# Running the CUES SUMMA setup
This notebook includes background and instructions on using `pysumma` to interactively run and manipulate SUMMA simulations.
The example SUMMA setup included is for the CUES Snow Science Laboratory, a site located in the Sierra Nevada mountains.
For more information about the CUES site, [visit their website](https://snow.ucsb.edu/). 
To begin, we have to regionalize the paths in the configuration files that SUMMA will use.
This is accomplished by running a shell command. This is done by starting a line with the `!` operator.
We simply run a script to complete the installation.
Then, we can import some basic libraries along with `pysumma`.
The `%pylab inline` magic command simply imports some standard scientific packages such as `numpy` and `matplotlib`.

In [None]:
! ./install_local_setup.sh

In [None]:
%pylab inline
import pysumma as ps
import xarray as xr

<br>

# Interacting with SUMMA via the `Simulation` object
## Instantiating a `Simulation` object

To set up a `Simulation` object you must supply 2 pieces of information. 

First, the SUMMA executable; this could be either the compiled executable on your local machine, or a docker image. 
For this case, I'll assume that `summa.exe` is on your path. 
See the commented out `executable` for example of how you could also define the docker image. 
The string for the docker image simply came from looking at the output of the `docker images` command.

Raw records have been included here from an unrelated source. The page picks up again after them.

(** Growth of a computation, by the shape of its program. *)
Ltac grows_step :=
  match goal with
  | |- grows (bind _ _) => apply grows_bind; [|intros]
  | |- grows (ret _) => apply grows_ret
  | |- grows (msg_fatal _) => apply grows_msg_fatal
  | |- grows (msg_panic _) => apply grows_msg_panic
  | |- grows (msg_warn _) => apply grows_emit
  | |- grows (msg_info _) => apply grows_emit
  | |- grows (emit _) => apply grows_emit
  | |- grows (call _ _) => apply grows_call
  | |- grows (observe _) => apply grows_observe
  | |- grows (call_slmdb_get _) => apply grows_call_slmdb_get
  | |- grows (call_slmdb_cursor_get _) => apply grows_call_slmdb_cursor_get
  | |- grows (if ?c then _ else _) => destruct c
  | |- grows (match ?x with _ => _ end) => destruct x
  end.

Tactic Notation "inv_bind" hyp(H) "as" ident(x) ident(w0) ident(H0) :=
  apply bind_Returned in H; destruct H as (x & w0 & H0 & H).

Section OpenProperties.

Context `{Hdr : Headers} `{Glb : Globals} {Env : Type} `{Col : Collaborators Env}.

Lemma to_int_small (z : Z) : 0 <= z < 2 ^ 31 -> to_int z = z.
Proof.
  intros Hz. unfold to_int.
  rewrite Z.mod_small; lia.
Qed.

Lemma double_lt_pow2 (n : Z) : 8 <= n -> 2 * n < 2 ^ n.
Proof.
  intros Hn.
  assert (H2 : n - 2 < 2 ^ (n - 2)) by (apply Z.pow_gt_lin_r; lia).
  replace n with (2 + (n - 2)) at 2 by lia.
  rewrite Z.pow_add_r by lia. change (2 ^ 2) with 4. lia.
Qed.

Lemma bulk_retry_limit_bits :
  platform_ok = true ->
  DICT_LMDB_BULK_RETRY_LIMIT = 2 * (sizeof_size_t * CHAR_BIT).
Proof.
  unfold platform_ok. rewrite !andb_true_iff.
  intros [[Hc Hs] Hb].
  apply Z.leb_le in Hc, Hs. apply Z.ltb_lt in Hb.
  unfold DICT_LMDB_BULK_RETRY_LIMIT.
  assert (Hn : 8 <= sizeof_size_t * CHAR_BIT) by nia.
  pose proof (double_lt_pow2 _ Hn) as Hlt.
  rewrite Z.mod_small by lia.
  rewrite to_int_small by lia. lia.
Qed.

Lemma grows_dict_lmdb_notify (d : DICT) (code limit : Z) :
  grows (@dict_lmdb_notify Hdr Env d code limit).
Proof. unfold dict_lmdb_notify. repeat grows_step. Qed.

(** The open, as the start of the engine session followed by the rest. *)
Lemma open_starts_session (path : string) (open_flags dict_flags : Z)
    (w : World Env) :
  exists status later,
    log (outcome_world (dict_lmdb_open path open_flags dict_flags w))
    = later ++ Ev_slmdb_init dict_lmdb_map_size DICT_LMDB_SIZE_INCR
                 DICT_LMDB_SIZE_MAX status :: log w.
Proof.
  unfold dict_lmdb_open. cbv zeta.
  apply (grows_after_call
           (slmdb_init dict_lmdb_map_size DICT_LMDB_SIZE_INCR
                       DICT_LMDB_SIZE_MAX)
           (Ev_slmdb_init dict_lmdb_map_size DICT_LMDB_SIZE_INCR
                          DICT_LMDB_SIZE_MAX)).
  intros a. unfold dict_surrogate.
  repeat first [apply grows_dict_lmdb_notify | grows_step].
Qed.

(** An open that gives a database handle has sent the controls, and the
    flags of the handle are those asked for, with the two encoding-try flags
    added when neither was asked for. *)
Lemma open_Returned_lmdb (path : string) (open_flags dict_flags : Z)
    (w w' : World Env) (d : DICT_LMDB) :
  dict_lmdb_open path open_flags dict_flags w = Returned (lmdb_handle d) w' ->
  (exists status, In (Ev_slmdb_control open_controls status) (log w'))
  /\ flags (dict d)
     = (if Z.land dict_flags (Z.lor DICT_FLAG_TRY0NULL DICT_FLAG_TRY1NULL) =? 0
        then Z.lor (Z.lor dict_flags DICT_FLAG_FIXED)
                   (Z.lor DICT_FLAG_TRY0NULL DICT_FLAG_TRY1NULL)
        else Z.lor dict_flags DICT_FLAG_FIXED).
Proof.
  unfold dict_lmdb_open. cbv zeta. intros H.
  inv_bind H as s1 w1 H1. inv_bind H as s2 w2 H2.
  destruct (negb (s2 =? 0)); [discriminate|].
  inv_bind H as fd w3 H3. inv_bind H as u4 w4 H4. inv_bind H as rs w5 H5.
  destruct rs as [r st]. destruct (r <? 0); [discriminate|].
  inv_bind H as u6 w6 H6. inv_bind H as cs w7 H7.
  inv_bind H as u8 w8 H8.
  inversion H; subst; clear H. simpl. split; [|reflexivity].
  unfold call in H7. destruct (slmdb_control _ _) as [cs' e'].
  inversion H7; subst; clear H7.
  assert (Hg : exists later,
             log w' = later ++ Ev_slmdb_control open_controls cs :: log w6).
  { pose proof (fun G => grows_Returned _ _ _ _ G H8) as Hg.
    simpl in Hg. apply Hg.
    repeat first [apply grows_dict_lmdb_notify | grows_step]. }
  destruct Hg as [later Hg].
  exists cs. rewrite Hg. apply in_or_app. right. left. reflexivity.
Qed.

(** C9. Every open starts the engine session with the initial map size of
    [dict_lmdb_map_size], the growth factor 2 and the largest value of a
    signed size as the maximum; and an open that gives a database handle has
    set the retry limit of one call to 2 and the retry limit of a bulk
    transaction to twice the number of bits of a [size_t]. *)
Theorem open_session_limits (path : string) (open_flags dict_flags : Z)
    (w : World Env) :
  platform_ok = true ->
  (exists status later,
      log (outcome_world (dict_lmdb_open path open_flags dict_flags w))
      = later ++ Ev_slmdb_init dict_lmdb_map_size 2
                   (2 ^ (sizeof_ssize_t * CHAR_BIT - 1) - 1) status :: log w)
  /\ (forall d w',
         dict_lmdb_open path open_flags dict_flags w
         = Returned (lmdb_handle d) w' ->
         exists status,
           In (Ev_slmdb_control
                 [SLMDB_CTL_API_RETRY_LIMIT 2;
                  SLMDB_CTL_BULK_RETRY_LIMIT (2 * (sizeof_size_t * CHAR_BIT));
                  SLMDB_CTL_LONGJMP_FN; SLMDB_CTL_CONTEXT] status)
              (log w')).
Proof.
  intros Hplat. split.
  - exact (open_starts_session path open_flags dict_flags w).
  - intros d w' Hopen.
    destruct (open_Returned_lmdb _ _ _ _ _ _ Hopen) as [Hctl _].
    unfold open_controls in Hctl.
    rewrite (bulk_retry_limit_bits Hplat) in Hctl. exact Hctl.
Qed.

(** The flags of a handle after an update that returned. *)
Lemma update_handle_flags (d d1 : DICT_LMDB) (key value : bytes) (status : Z)
    (w w1 : World Env) :
  dict_lmdb_update d key value w = Returned (status, d1) w1 ->
  flags (dict d1) = decided (flags (dict d)).
Proof.
  unfold dict_lmdb_update. cbv zeta. simpl_handle.
  destruct (Z.land _ _ =? 0); [discriminate|].
  destruct (fold_key_spec (set_error d 0) key) as [fb ->]. simpl_handle.
  destruct (flag_set (flags (dict _)) DICT_FLAG_TRY1NULL) eqn:Hafter;
    intros H;
    inv_bind H as u1 w2 H1; inv_bind H as s2 w3 H2; inv_bind H as u3 w4 H3;
    inv_bind H as u4 w5 H4; inversion H; subst; clear H;
    unfold decided;
    destruct (flag_set (flags (dict d)) DICT_FLAG_TRY1NULL
              && flag_set (flags (dict d)) DICT_FLAG_TRY0NULL);
    destruct LMDB_NO_TRAILING_NULL; reflexivity.
Qed.

(** C8, as the code has it. An open that gives a database handle never
    leaves both encoding-try flags clear: when the caller asked for neither,
    the open sets both and so leaves the choice open; when the caller asked
    for at least one, the two flags are as asked. The default convention of
    the platform is applied later, by an update on a handle that still has
    both flags. *)
Theorem open_encoding_flags (path : string) (open_flags dict_flags : Z)
    (w w' : World Env) (d : DICT_LMDB) :
  headers_ok = true ->
  dict_lmdb_open path open_flags dict_flags w = Returned (lmdb_handle d) w' ->
  (flag_set (flags (dict d)) DICT_FLAG_TRY0NULL
   || flag_set (flags (dict d)) DICT_FLAG_TRY1NULL = true)
  /\ (flag_set dict_flags DICT_FLAG_TRY0NULL = false ->
      flag_set dict_flags DICT_FLAG_TRY1NULL = false ->
      flag_set (flags (dict d)) DICT_FLAG_TRY0NULL = true
      /\ flag_set (flags (dict d)) DICT_FLAG_TRY1NULL = true)
  /\ (flag_set dict_flags DICT_FLAG_TRY0NULL
      || flag_set dict_flags DICT_FLAG_TRY1NULL = true ->
      flag_set (flags (dict d)) DICT_FLAG_TRY0NULL
      = flag_set dict_flags DICT_FLAG_TRY0NULL
      /\ flag_set (flags (dict d)) DICT_FLAG_TRY1NULL
         = flag_set dict_flags DICT_FLAG_TRY1NULL)
  /\ (forall key value status d1 w1,
         flag_set (flags (dict d)) DICT_FLAG_TRY0NULL = true ->
         flag_set (flags (dict d)) DICT_FLAG_TRY1NULL = true ->
         dict_lmdb_update d key value w' = Returned (status, d1) w1 ->
         platform_default (flags (dict d1))).
Proof.
  intros Hok Hopen. destruct (headers_ok_flags Hok).
  destruct (open_Returned_lmdb _ _ _ _ _ _ Hopen) as [_ Hflags].
  rewrite land_lor_eqb in Hflags.
  assert (H0 : flag_set (flags (dict d)) DICT_FLAG_TRY0NULL
               = if negb (flag_set dict_flags DICT_FLAG_TRY0NULL)
                    && negb (flag_set dict_flags DICT_FLAG_TRY1NULL)
                 then true else flag_set dict_flags DICT_FLAG_TRY0NULL).
  { rewrite Hflags. destruct (_ && _); rewrite !flag_set_lor.
    - rewrite flag_set_self by assumption. rewrite orb_true_r. reflexivity.
    - rewrite (flag_set_distinct DICT_FLAG_FIXED) by auto.
      apply orb_false_r. }
  assert (H1 : flag_set (flags (dict d)) DICT_FLAG_TRY1NULL
               = if negb (flag_set dict_flags DICT_FLAG_TRY0NULL)
                    && negb (flag_set dict_flags DICT_FLAG_TRY1NULL)
                 then true else flag_set dict_flags DICT_FLAG_TRY1NULL).
  { rewrite Hflags. destruct (_ && _); rewrite !flag_set_lor.
    - rewrite flag_set_self by assumption. rewrite !orb_true_r. reflexivity.
    - rewrite (flag_set_distinct DICT_FLAG_FIXED) by auto.
      apply orb_false_r. }
  rewrite H0, H1. clear Hflags.
  split; [|split; [|split]].
  - destruct (flag_set dict_flags DICT_FLAG_TRY0NULL),
      (flag_set dict_flags DICT_FLAG_TRY1NULL); reflexivity.
  - intros -> ->. split; reflexivity.
  - destruct (flag_set dict_flags DICT_FLAG_TRY0NULL),
      (flag_set dict_flags DICT_FLAG_TRY1NULL); try discriminate;
      split; reflexivity.
  - intros key value status d1 w1 Hd0 Hd1 Hupd.
    rewrite <- H0 in Hd0. rewrite <- H1 in Hd1.
    apply update_handle_flags in Hupd. unfold platform_default.
    rewrite Hupd. unfold decided.
    rewrite Hd0, Hd1. simpl. destruct LMDB_NO_TRAILING_NULL; simpl.
    + rewrite flag_set_clear_same by assumption.
      rewrite flag_set_clear_other by auto. auto.
    + rewrite flag_set_clear_same by assumption.
      rewrite flag_set_clear_other by auto. auto.
Qed.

The second piece of information is the path to the file manager, which we just created through the install script.
To create the `Simulation` object you can then just pass these to the constructor as shown below.

In [None]:
executable = 'summa.exe'
#executable = 'docker.io/bartnijssen/summa:develop'
file_manager = './file_manager.txt'

s = ps.Simulation(executable, file_manager)

<br>

## Manipulating the configuration of the simulation object

Most of your interactions with pysumma will be facilitated through this `Simulation` object, so let's take some time to look through what is in it. 
What's contained in the `Simulation` object right after instantiation is generally just the input required for a SUMMA run.
For a more in depth discussion of what these are see the [SUMMA Input](https://summa.readthedocs.io/en/latest/input_output/SUMMA_input/) page of the documentation.
There are several attributes of interest that can be examined. 
To see each of them you can simply `print` them. 
Here's a very high level overview of what's available:

* `s.manager` - the file manager
* `s.decisions` - the decisions file
* `s.output_control` - defines what variables to write out
* `s.force_file_list` - a listing of all of the forcing files to use
* `s.local_attributes` - describes GRU/HRU attributes (lat, lon, elevation, etc)
* `s.local_param_info` - listing of spatially constant local (HRU) parameter values
* `s.basin_param_info` - listing of spatially constant basin (GRU) parameter values
* `s.parameter_trial` - spatially distributed parameter values (will overwrite `local_param_info` values, can be either HRU or GRU)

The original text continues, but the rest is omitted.